Meituan.com and Dianping Holdings said on Thursday they are combining to create China’s dominant player in services such as finding deals at local restaurants and booking cinema tickets through smartphones as well as group-buying of coupons and accessing ratings, similar to those offered by Groupon Inc and Yelp Inc.
The merged company could be valued at $15 billion or more, and a more precise valuation may come in the next few weeks as it negotiates a fresh round of funding with investors, said a person with direct knowledge of the deal, who couldn’t be named because details of the transaction were not disclosed.
A combination of the two unlisted O2O firms could pose a threat to the plans of Baidu Inc, China’s top Internet search engine, which has unveiled plans to invest $3.2 billion in O2O over the next three years.
Financial details of the deal were not immediately disclosed, but the merger comes after Didi Dache and Kuaidi Dache, two leading taxi-hailing firms which were also backed separately by Alibaba and Tencent, combined similarly in a share swap worth $6 billion earlier this year.
Zhang Tao and Wang Xing, the respective chief executives of Dianping and Meituan, will become co-CEOs of the yet to be named new company. The two companies would retain their respective brands and management structure and independently operate their businesses.
The Didi-Kuaidi deal prompted speculation among China’s tech investors and bankers that more such mergers might follow, given the intense and often unprofitable competition between leading companies in China’s Internet sector.

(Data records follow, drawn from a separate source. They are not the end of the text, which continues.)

(* ===== verification/Website.v ===== *)
(** * Website: the static files of the site, [website.rs], and their responses, [http.rs]

    The directory is a tree of names; a path of a request is looked up among the files loaded from it. *)

From Stdlib Require Import ZArith Lia Ascii String List.
From stdpp Require Import base list strings gmap.
From S2P Require Import Prelude Text Names Limits HttpApi.

(** ** Loading *)

Record Asset := mkAsset { as_body : bytes; as_content_type : string; as_etag : string; as_immutable : bool }.
Abbreviation Website := (gmap string Asset).

(** A directory's entries; a name is what [to_string_lossy] gives. *)
Inductive Entry :=
| EFile (name : string) (contents : bytes)
| EDir (name : string) (entries : list Entry).

(** [replace('\\', "/")] *)
Definition slashes (path : string) : string := of_bytes (map (fun b => if b =? 92 then 47 else b) (as_bytes path)).

Definition content_type (path : string) : string :=
  match str_rsplit_once "." path with
  | None => "text/plain; charset=utf-8"
  | Some (_, e) =>
      if String.eqb e "html" then "text/html; charset=utf-8"
      else if String.eqb e "js" || String.eqb e "mjs" then "text/javascript; charset=utf-8"
      else if String.eqb e "css" then "text/css; charset=utf-8"
      else if String.eqb e "json" then "application/json"
      else if String.eqb e "svg" then "image/svg+xml"
      else if String.eqb e "png" then "image/png"
      else if String.eqb e "jpg" || String.eqb e "jpeg" then "image/jpeg"
      else if String.eqb e "webp" then "image/webp"
      else if String.eqb e "ico" then "image/x-icon"
      else if String.eqb e "woff2" then "font/woff2"
      else if String.eqb e "woff" then "font/woff"
      else if String.eqb e "txt" then "text/plain; charset=utf-8"
      else if String.eqb e "wasm" then "application/wasm"
      else if String.eqb e "mp3" then "audio/mpeg"
      else if String.eqb e "ogg" then "audio/ogg"
      else if String.eqb e "wav" then "audio/wav"
      else "application/octet-stream"
  end.

Section Load.
(** The text of the digest's first sixteen bytes in the tag of a file. *)
Context (sha256_hex : bytes -> string).

Definition asset (relative : string) (body : bytes) : Asset :=
  mkAsset body (content_type relative) (String "034" "" +:+ sha256_hex body +:+ String "034" "") (bool_decide (is_Some (str_strip_prefix "assets/" relative))).

(** [load_dir]; [prefix] is the path from the root, with its separator. *)
Fixpoint load_entry (prefix : string) (e : Entry) (files : Website) : Website :=
  match e with
  | EFile name contents => let relative := slashes (prefix +:+ name) in <[relative := asset relative contents]> files
  | EDir name entries =>
      (fix load_all (l : list Entry) (files : Website) : Website :=
         match l with [] => files | e :: l' => load_all l' (load_entry (prefix +:+ name +:+ "/") e files) end) entries files
  end.
Definition load (entries : list Entry) : Website := fold_left (fun files e => load_entry "" e files) entries ∅.
End Load.

(** ** [resolve] *)

Inductive Resolved := RFile (a : Asset) | RRedirect (location : string) | RNotFound.

(** [trim_start_matches('/')] *)
Fixpoint trim_slashes (l : bytes) : bytes := match l with b :: l' => if b =? 47 then trim_slashes l' else l | [] => [] end.
Definition str_trim_slashes (s : string) : string := of_bytes (trim_slashes (as_bytes s)).
Definition ends_with (p s : string) : bool := bool_decide (is_Some (str_strip_suffix p s)).

Definition resolve (files : Website) (path : string) : Resolved :=
  let path := str_trim_slashes path in
  if str_is_empty path || ends_with "/" path then
    match files !! (path +:+ "index.html") with Some a => RFile a | None => RNotFound end
  else
    match str_strip_suffix ".html" path with
    | Some stem =>
        if bool_decide (is_Some (files !! path)) then
          let clean :=
            match str_strip_suffix "index" stem with
            | Some directory => if str_is_empty directory || ends_with "/" directory then "/" +:+ directory else "/" +:+ stem
            | None => "/" +:+ stem
            end in
          RRedirect clean
        else RNotFound
    | None =>
        match files !! path with
        | Some a => RFile a
        | None =>
            match files !! (path +:+ ".html") with
            | Some a => RFile a
            | None => if bool_decide (is_Some (files !! (path +:+ "/index.html"))) then RRedirect ("/" +:+ path +:+ "/") else RNotFound
            end
        end
    end.

(** ** [static_file] *)

(** A body; [SOk] is the JSON of a passed health check. *)
Inductive StaticBody := SNone | SText (text : string) | SFile (contents : bytes) | SOk.
Record StaticResponse := mkStaticResponse { sr_status : Z; sr_headers : list (string * string); sr_body : StaticBody }.

Definition not_found : StaticResponse := mkStaticResponse 404 [("content-type", "text/plain;charset=UTF-8")] (SText "Not found").

Definition CACHE_FOREVER : string := "public, max-age=31536000, immutable".
Definition CACHE_CHECK : string := "public, max-age=0, must-revalidate".

Definition static_file (files : Website) (valid_header : string -> bool) (r : HttpRequest) : StaticResponse :=
  match rq_method r with
  | MGet | MHead =>
      match resolve files (rq_path r) with
      | RFile a =>
          let matches :=
            match header_text (rq_headers r) "if-none-match" with
            | Some value => existsb (fun tag => String.eqb (str_trim tag) (as_etag a)) (str_split "," value)
            | None => false
            end in
          let headers := [("etag", as_etag a); ("cache-control", if as_immutable a then CACHE_FOREVER else CACHE_CHECK)] in
          if matches then mkStaticResponse 304 headers SNone else mkStaticResponse 200 (("content-type", as_content_type a) :: headers) (SFile (as_body a))
      | RRedirect location =>
          let location := match rq_query r with Some query => location +:+ "?" +:+ query | None => location end in
          mkStaticResponse 307 (if valid_header location then [("location", location)] else []) SNone
      | RNotFound => not_found
      end
  | _ => not_found
  end.

(** [serve_redirect]: port 80. *)
Definition serve_redirect (domain : string) (valid_header : string -> bool) (path : string) (path_and_query : option string) : StaticResponse :=
  if String.eqb path "/health" then mkStaticResponse 200 [("content-type", "application/json")] SOk
  else
    let location := "https://" +:+ domain +:+ match path_and_query with Some p => p | None => "/" end in
    mkStaticResponse 301 (if valid_header location then [("location", location)] else []) SNone.

(** ** Lemmas on paths *)

Lemma trim_slashes_head l : forall b l', trim_slashes l = b :: l' -> b <> 47.
Proof. induction l as [|x l IH]; intros b l'; cbn; [done|]. destruct (x =? 47) eqn:E; [apply IH|]. intros [= -> _]. by bsimp. Qed.

Lemma trim_slashes_ok l : bytes_ok l -> bytes_ok (trim_slashes l).
Proof. induction 1 as [|x l Hx Hl IH]; cbn; [done|]. case_split; [done|by constructor]. Qed.

Lemma trim_slashes_id l : hd 0 l <> 47 -> trim_slashes l = l.
Proof. destruct l as [|b l]; [done|]. cbn. intros H. by rewrite (proj2 (Z.eqb_neq _ _) H). Qed.

Definition no_slash_first (s : string) : Prop := hd 0 (as_bytes s) <> 47.

Lemma trimmed_no_slash path : no_slash_first (str_trim_slashes path).
Proof.
  unfold no_slash_first, str_trim_slashes. rewrite as_of_bytes by (apply trim_slashes_ok, as_bytes_ok).
  destruct (trim_slashes (as_bytes path)) as [|b l] eqn:E; [done|]. cbn. by eapply trim_slashes_head.
Qed.

Lemma trim_slash_front s : no_slash_first s -> str_trim_slashes ("/" +:+ s) = s.
Proof.
  intros H. unfold str_trim_slashes. rewrite as_bytes_app. change (as_bytes "/") with [47]. cbn [app trim_slashes]. change (47 =? 47) with true. cbn iota.
  rewrite trim_slashes_id by done. apply of_as_bytes.
Qed.

Lemma no_slash_prefix a b : no_slash_first (a +:+ b) -> no_slash_first a.
Proof. unfold no_slash_first. rewrite as_bytes_app. by destruct (as_bytes a). Qed.

Lemma no_slash_app a b : no_slash_first a -> a <> "" -> no_slash_first (a +:+ b).
Proof.
  unfold no_slash_first. rewrite as_bytes_app. intros H Hne. destruct (as_bytes a) as [|x l] eqn:E; [|done].
  destruct Hne. by rewrite <- (of_as_bytes a), E.
Qed.

Lemma ends_with_app p s : ends_with p (s +:+ p) = true.
Proof. unfold ends_with. apply bool_decide_eq_true. exists s. by apply str_strip_suffix_Some. Qed.

(** A path that ends in a separator, or the root: the index of the directory. *)
Lemma resolve_directory files directory a :
  no_slash_first directory -> str_is_empty directory || ends_with "/" directory = true -> files !! (directory +:+ "index.html") = Some a ->
  resolve files ("/" +:+ directory) = RFile a.
Proof. intros Hn He Ha. unfold resolve. rewrite trim_slash_front by done. by rewrite He, Ha. Qed.

(** ** Properties *)

(** A redirect to a clean URL ends at a file: there are no loops and no dead ends, unless a page is called [.html] or
    [x.html.html]. *)
Theorem redirect_followed files path location :
  resolve files path = RRedirect location ->
  (forall stem, str_trim_slashes path = stem +:+ ".html" -> stem <> "" /\ ends_with "/" stem = false /\ ends_with ".html" stem = false) ->
  exists a, resolve files location = RFile a.
Proof.
  intros Hr Hstem. pose proof (trimmed_no_slash path) as Hno. unfold resolve in Hr. set (p := str_trim_slashes path) in *.
  destruct (str_is_empty p || ends_with "/" p) eqn:Ep; [by destruct (files !! (p +:+ "index.html"))|].
  destruct (str_strip_suffix ".html" p) as [stem|] eqn:Es.
  - apply str_strip_suffix_Some in Es. destruct (Hstem stem Es) as (Hne & Hslash & Hhtml). case_bool_decide as Hin; [|done]. destruct Hin as [a Ha].
    assert (no_slash_first stem) as Hns by (rewrite Es in Hno; by apply no_slash_prefix in Hno).
    assert (exists a, resolve files ("/" +:+ stem) = RFile a) as Hclean.
    { unfold resolve. rewrite trim_slash_front by done. rewrite Hslash. unfold str_is_empty. rewrite bool_decide_false by done. cbn [orb].
      destruct (str_strip_suffix ".html" stem) eqn:E2; [by unfold ends_with in Hhtml; rewrite E2, bool_decide_true in Hhtml by eauto|].
      destruct (files !! stem) as [b|]; [by exists b|]. rewrite <- Es, Ha. eauto. }
    destruct (str_strip_suffix "index" stem) as [directory|] eqn:Ei; [|by injection Hr as <-].
    destruct (str_is_empty directory || ends_with "/" directory) eqn:Ed; injection Hr as <-; [|done].
    apply str_strip_suffix_Some in Ei. exists a. apply resolve_directory; [|done|].
    + rewrite Ei in Hns. by apply no_slash_prefix in Hns.
    + rewrite Es, Ei in Ha. rewrite <- string_app_assoc in Ha. done.
  - destruct (files !! p); [done|]. destruct (files !! (p +:+ ".html")); [done|]. case_bool_decide as Hin; [|done]. destruct Hin as [a Ha]. injection Hr as <-.
    apply orb_false_iff in Ep as [Ep _]. unfold str_is_empty in Ep. bsimp. exists a. apply resolve_directory.
    + by apply no_slash_app.
    + rewrite ends_with_app. by rewrite orb_true_r.
    + rewrite <- string_app_assoc. done.
Qed.

(** A file is served under its own path, a page under its path without [.html]. *)
Theorem files_served files path a :
  files !! path = Some a -> no_slash_first path -> path <> "" -> ends_with "/" path = false ->
  (str_strip_suffix ".html" path = None -> resolve files ("/" +:+ path) = RFile a) /\
  (forall stem, path = stem +:+ ".html" -> files !! stem = None -> stem <> "" -> ends_with "/" stem = false -> str_strip_suffix ".html" stem = None ->
     resolve files ("/" +:+ stem) = RFile a).
Proof.
  intros Ha Hno Hne Hsl. split.
  - intros Hh. unfold resolve. rewrite trim_slash_front, Hsl, Hh, Ha by done. unfold str_is_empty. by rewrite bool_decide_false.
  - intros stem -> Hnone Hse Hss Hh. apply no_slash_prefix in Hno. unfold resolve. rewrite trim_slash_front, Hss, Hh, Hnone, Ha by done. unfold str_is_empty. by rewrite bool_decide_false.
Qed.

(** The names of loaded files have no backslash. *)
Definition plain_names (files : Website) : Prop := forall path a, files !! path = Some a -> 92 ∉ as_bytes path.

Lemma slashes_plain path : 92 ∉ as_bytes (slashes path).
Proof.
  unfold slashes. rewrite as_of_bytes.
  - intros (b & E & _)%list_elem_of_fmap. destruct (b =? 92) eqn:Eb; bsimp; congruence.
  - apply Forall_forall. intros x (b & -> & Hb)%list_elem_of_fmap. pose proof (as_bytes_ok path) as Hok. rewrite Forall_forall in Hok. apply Hok in Hb. case_split; [done|done].
Qed.

Lemma load_entry_plain sha256_hex : forall e prefix files, plain_names files -> plain_names (load_entry sha256_hex prefix e files).
Proof.
  fix IH 1. intros [name contents|name entries] prefix files Hf; cbn [load_entry].
  - intros path a. rewrite lookup_insert_Some. intros [[<- _]|[_ Hp]]; [apply slashes_plain|by eapply Hf].
  - revert files Hf. generalize (prefix +:+ name +:+ "/"). intros p. induction entries as [|e l IHl]; intros files Hf; [done|]. apply IHl. by apply IH.
Qed.

Lemma load_plain sha256_hex entries : plain_names (load sha256_hex entries).
Proof.
  unfold load. assert (plain_names ∅) as H0 by (intros p a; by rewrite lookup_empty). revert H0. generalize (∅ : Website).
  induction entries as [|e l IH]; intros files Hf; [done|]. cbn [fold_left]. apply IH. by apply load_entry_plain.
Qed.

(** A redirect stays on the site: its location is one slash and then neither a slash nor a backslash, which a browser would take for
    another host. *)
Theorem redirects_on_site sha256_hex entries path location :
  resolve (load sha256_hex entries) path = RRedirect location ->
  exists rest, location = "/" +:+ rest /\ hd 0 (as_bytes rest) <> 47 /\ hd 0 (as_bytes rest) <> 92.
Proof.
  pose proof (load_plain sha256_hex entries) as Hplain. set (files := load sha256_hex entries) in *. intros Hr.
  pose proof (trimmed_no_slash path) as Hno. unfold resolve in Hr. set (p := str_trim_slashes path) in *.
  assert (forall rest more a, files !! (rest +:+ more) = Some a -> hd 0 (as_bytes rest) <> 92) as Hb.
  { intros rest more a Ha. apply Hplain in Ha. rewrite as_bytes_app in Ha. destruct (as_bytes rest) as [|b l]; [done|]. cbn in *. intros ->. apply Ha. by left. }
  destruct (str_is_empty p || ends_with "/" p) eqn:Ep; [by destruct (files !! (p +:+ "index.html"))|].
  destruct (str_strip_suffix ".html" p) as [stem|] eqn:Es.
  - apply str_strip_suffix_Some in Es. case_bool_decide as Hin; [|done]. destruct Hin as [a Ha]. rewrite Es in Ha, Hno.
    assert (exists rest, "/" +:+ stem = "/" +:+ rest /\ hd 0 (as_bytes rest) <> 47 /\ hd 0 (as_bytes rest) <> 92) as Hclean
      by (exists stem; split_and!; [done|by apply no_slash_prefix in Hno|by eapply Hb]).
    destruct (str_strip_suffix "index" stem) as [directory|] eqn:Ei; [|by injection Hr as <-]. apply str_strip_suffix_Some in Ei.
    destruct (str_is_empty directory || ends_with "/" directory); injection Hr as <-; [|done]. exists directory. split_and!; [done| |].
    + apply no_slash_prefix in Hno. rewrite Ei in Hno. by apply no_slash_prefix in Hno.
    + rewrite Ei, <- string_app_assoc in Ha. by eapply Hb.
  - destruct (files !! p); [done|]. destruct (files !! (p +:+ ".html")); [done|]. case_bool_decide as Hin; [|done]. destruct Hin as [a Ha]. injection Hr as <-.
    exists (p +:+ "/"). split_and!; [done| |].
    + apply no_slash_app; [done|]. apply orb_false_iff in Ep as [Ep _]. unfold str_is_empty in Ep. by bsimp.
    + change ("/index.html") with ("/" +:+ "index.html") in Ha. rewrite string_app_assoc in Ha. by eapply Hb.
Qed.
(* ===== verification/Relay.v ===== *)
(** * Relay: the bytes between visitors and a bridge, [bridge.rs], [relay.rs] and the [Activity] of [net.rs]

    One bridge of a machine: its reader, its writer, and for each public connection an upload and a download. Each event is
    what one of these tasks does between two points where it waits; the events come in any order, and one whose task is not
    there, or may not go on, does nothing. Bytes that wait in memory hold shares of budgets; what other bridges hold of the
    machine's is [re_others]. A visitor's record outlives its place in [re_channels], as the tasks and the handles do. *)

From Stdlib Require Import ZArith Lia Ascii String List.
From stdpp Require Import base list strings gmap sets.
From S2P Require Import Prelude Text Addr Frames Mesh Bridges.

(** ** Constants *)

Definition CHANNEL_BUDGET : Z := 512 * 1024.
Definition BRIDGE_BUDGET : Z := 4 * 1024 * 1024.
Definition OUTBOUND_BUDGET : Z := 1024 * 1024.
Definition STALL : Z := 5000.
Definition PROGRESS : Z := 64 * 1024.
Definition MAX_PAYLOAD : nat := MAX_PAYLOAD_SIZE.

(** ** Messages for the bridge's socket *)

Inductive ServerControl :=
| ScAttached (session : string) (routes : list string) (heartbeat_ms idle_timeout_ms : Z)
| ScAttachError (code : string)
| ScOpen (conn : Z) (peer sni alpn : string)
| ScPing (time_sent : Z)
| ScPong (time_sent : Json)
| ScEnd (conn : Z)
| ScReset (conn : Z) (code : string).

(** The derived [Serialize]. *)
Definition control_json (c : ServerControl) : Json :=
  match c with
  | ScAttached session routes heartbeat_ms idle_timeout_ms =>
      tagged "attached" [("session", JStr session); ("routes", ser_strings routes);
                         ("heartbeat_ms", JInt heartbeat_ms); ("idle_timeout_ms", JInt idle_timeout_ms)]
  | ScAttachError code => tagged "attach_error" [("code", JStr code)]
  | ScOpen conn peer sni alpn =>
      tagged "open" [("conn", JInt conn); ("peer", JStr peer); ("sni", JStr sni); ("alpn", JStr alpn)]
  | ScPing time_sent => tagged "ping" [("time_sent", JInt time_sent)]
  | ScPong time_sent => tagged "pong" [("time_sent", time_sent)]
  | ScEnd conn => tagged "end" [("conn", JInt conn)]
  | ScReset conn code => tagged "reset" [("conn", JInt conn); ("code", JStr code)]
  end.

(** A message; [MBinary] and [MData] are data frames, the latter with the shares of its payload until it is written. *)
Inductive Outbound :=
| MText (control : ServerControl)
| MBinary (conn : Z) (payload : bytes)
| MData (conn : Z) (payload : bytes)
| MPong (data : bytes)
| MClose (code : Z) (reason : string).

(** [data_frame] and [data_message]: the bytes of a frame. *)
Definition frame_bytes (m : Outbound) : option bytes :=
  match m with MBinary conn payload | MData conn payload => Some (encode_data_frame conn payload) | _ => None end.

(** ** Activity *)

Record Timeouts := mkTimeouts { to_idle : Z; to_half_close : Z }.
Definition default_timeouts : Timeouts := mkTimeouts (15 * 60 * 1000) (60 * 1000).
Record Activity := mkActivity { ac_last : Z; ac_half_closed : bool }.
Definition touch (now : Z) (a : Activity) : Activity := mkActivity (Z.max (ac_last a) now) (ac_half_closed a).
Definition half_close (now : Z) (a : Activity) : Activity := mkActivity (ac_last (touch now a)) true.

(** One turn of the loop of [expired]: it is over, or sleeps until a time. *)
Definition deadline (t : Timeouts) (a : Activity) : Z := ac_last a + (if ac_half_closed a then to_half_close t else to_idle t).
Definition expired_turn (t : Timeouts) (a : Activity) (now : Z) : option Z :=
  if deadline t a <=? now then None else Some (Z.min (deadline t a) (now + to_half_close t)).
Definition quiet (t : Timeouts) (a : Activity) (now : Z) : bool := deadline t a <=? now.

(** ** A public connection *)

(** Data from the client, with the shares of its payload, or the end of it. *)
Inductive Inbound := IData (payload : bytes) | IEnd.

(** [upload]: reads; has read a chunk, with none, the bridge's, or also the machine's share of it; is about to queue the end. *)
Inductive Upload := UReading | UHolding (chunk : bytes) (shares : nat) | UEnding | UDone.

(** [download]: waits for data; writes some, [written] bytes of it so far, with what [write_watched] last saw. *)
Inductive Download := DReceiving | DWriting (payload : bytes) (written : nat) (previous : option Z) (acked : Z) | DDone.

(** The opening message's peer, name and protocol, and then the bytes read before, in chunks; a forwarded connection is
    accepted first. *)
Record Start := mkStart { sr_peer : string; sr_sni : string; sr_alpn : string }.
Inductive Phase := Accepting (start : Start) (chunks : list bytes) | Opening (start : option Start) (chunks : list bytes) | Relaying (up : Upload) (down : Download) | Over.

(** The last fields are what happened: the bytes the client sent for the connection and whether it ended them, those its
    socket took and whether it was shut down, the bytes read from it and whether they ended. *)
Record Visitor := mkVisitor {
  vi_conn : Z;
  vi_inbound : list Inbound;
  vi_budget : Z;
  vi_drained_at : Z;
  vi_finish : Finish;
  vi_phase : Phase;
  vi_activity : Activity;
  vi_received : bytes;
  vi_ended : bool;
  vi_written : bytes;
  vi_shut : bool;
  vi_read : bytes;
  vi_eof : bool;
}.

Definition set_inbound l x := mkVisitor (vi_conn x) l (vi_budget x) (vi_drained_at x) (vi_finish x) (vi_phase x) (vi_activity x)
  (vi_received x) (vi_ended x) (vi_written x) (vi_shut x) (vi_read x) (vi_eof x).
Definition set_budget b x := mkVisitor (vi_conn x) (vi_inbound x) b (vi_drained_at x) (vi_finish x) (vi_phase x) (vi_activity x)
  (vi_received x) (vi_ended x) (vi_written x) (vi_shut x) (vi_read x) (vi_eof x).
Definition set_drained t x := mkVisitor (vi_conn x) (vi_inbound x) (vi_budget x) t (vi_finish x) (vi_phase x) (vi_activity x)
  (vi_received x) (vi_ended x) (vi_written x) (vi_shut x) (vi_read x) (vi_eof x).
Definition set_finish f x := mkVisitor (vi_conn x) (vi_inbound x) (vi_budget x) (vi_drained_at x) f (vi_phase x) (vi_activity x)
  (vi_received x) (vi_ended x) (vi_written x) (vi_shut x) (vi_read x) (vi_eof x).
Definition set_phase p x := mkVisitor (vi_conn x) (vi_inbound x) (vi_budget x) (vi_drained_at x) (vi_finish x) p (vi_activity x)
  (vi_received x) (vi_ended x) (vi_written x) (vi_shut x) (vi_read x) (vi_eof x).
Definition set_activity a x := mkVisitor (vi_conn x) (vi_inbound x) (vi_budget x) (vi_drained_at x) (vi_finish x) (vi_phase x) a
  (vi_received x) (vi_ended x) (vi_written x) (vi_shut x) (vi_read x) (vi_eof x).
Definition set_received r e x := mkVisitor (vi_conn x) (vi_inbound x) (vi_budget x) (vi_drained_at x) (vi_finish x) (vi_phase x)
  (vi_activity x) r e (vi_written x) (vi_shut x) (vi_read x) (vi_eof x).
Definition set_written w s x := mkVisitor (vi_conn x) (vi_inbound x) (vi_budget x) (vi_drained_at x) (vi_finish x) (vi_phase x)
  (vi_activity x) (vi_received x) (vi_ended x) w s (vi_read x) (vi_eof x).
Definition set_read r e x := mkVisitor (vi_conn x) (vi_inbound x) (vi_budget x) (vi_drained_at x) (vi_finish x) (vi_phase x)
  (vi_activity x) (vi_received x) (vi_ended x) (vi_written x) (vi_shut x) r e.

Speculation of a merger between Dianping and Meituan had swirled in early 2015, as Dianping finished raising more than $800 million in capital at a valuation of $4 billion.
Meituan and Dianping had discussed a potential combination before, but the talks never evolved as the rivals wanted better valuation terms, the source said. More recently, the two were in the process of raising more funds and decided to give the combination another try, at the urging of several investors who wanted the companies to preserve cash.
China Renaissance served as exclusive financial adviser to both Meituan and Dianping. The investment bank was also adviser to both Didi and Kuaidi in their deal.